» **WHAT IS EXPECTED**:
Make an exact copy of the entries below.

>>

(** [rotate_about_xyz]: [Rx @ Ry @ Rz], evaluated left to right as
    Python does. *)
Definition rotate_about_xyz (theta_x theta_y theta_z : R) (degrees : bool)
  : mat3 :=
  let theta_x := if degrees then deg2rad theta_x else theta_x in
  let theta_y := if degrees then deg2rad theta_y else theta_y in
  let theta_z := if degrees then deg2rad theta_z else theta_z in
  matmul (matmul (rotate_about_x theta_x false) (rotate_about_y theta_y false))
         (rotate_about_z theta_z false).

End Euler.

(** ** Implicit fields ([tpms/gyroid.py], [tpms/diamond.py]) *)

Module Fields.

Import Euler.
Local Open Scope R_scope.

(** An [SDF3] object: a map from a point to its field value.  [SDF3]
    evaluates a batch of points row by row. *)
Definition sdf3 : Type := vec3 -> R.

Definition eval_batch (f : sdf3) (P : list vec3) : list R := map f P.

(** Operators of the [sdf] library on [SDF3] objects (with no smoothing
    radius [k]): [a & b] is [intersection(a, b)], the pointwise maximum,
    and [a - b] is [difference(a, b)], [max(a(p), -b(p))]. *)
Definition sdf_intersection (a b : sdf3) : sdf3 := fun p => Rmax (a p) (b p).

Definition sdf_difference (a b : sdf3) : sdf3 := fun p => Rmax (a p) (- b p).

(** [p * np.array([2*np.pi/lambda for lambda in ...])], row-wise. *)
Definition scale_by_wavelength (lambda_x lambda_y lambda_z : Q) (p : vec3)
  : vec3 :=
  let '(x, y, z) := p in
  (x * (2 * PI / Q2R lambda_x), y * (2 * PI / Q2R lambda_y),
   z * (2 * PI / Q2R lambda_z)).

<<

» **EXERCISE SOLUTION**:
(** [rotate_about_xyz]: [Rx @ Ry @ Rz], evaluated left to right as
    Python does. *)
Definition rotate_about_xyz (theta_x theta_y theta_z : R) (degrees : bool)
  : mat3 :=
  let theta_x := if degrees then deg2rad theta_x else theta_x in
  let theta_y := if degrees then deg2rad theta_y else theta_y in
  let theta_z := if degrees then deg2rad theta_z else theta_z in
  matmul (matmul (rotate_about_x theta_x false) (rotate_about_y theta_y false))
         (rotate_about_z theta_z false).

End Euler.

(** ** Implicit fields ([tpms/gyroid.py], [tpms/diamond.py]) *)

Module Fields.

Import Euler.
Local Open Scope R_scope.

(** An [SDF3] object: a map from a point to its field value.  [SDF3]
    evaluates a batch of points row by row. *)
Definition sdf3 : Type := vec3 -> R.

Definition eval_batch (f : sdf3) (P : list vec3) : list R := map f P.

(** Operators of the [sdf] library on [SDF3] objects (with no smoothing
    radius [k]): [a & b] is [intersection(a, b)], the pointwise maximum,
    and [a - b] is [difference(a, b)], [max(a(p), -b(p))]. *)
Definition sdf_intersection (a b : sdf3) : sdf3 := fun p => Rmax (a p) (b p).

Definition sdf_difference (a b : sdf3) : sdf3 := fun p => Rmax (a p) (- b p).

(** [p * np.array([2*np.pi/lambda for lambda in ...])], row-wise. *)
Definition scale_by_wavelength (lambda_x lambda_y lambda_z : Q) (p : vec3)
  : vec3 :=
  let '(x, y, z) := p in
  (x * (2 * PI / Q2R lambda_x), y * (2 * PI / Q2R lambda_y),
   z * (2 * PI / Q2R lambda_z)).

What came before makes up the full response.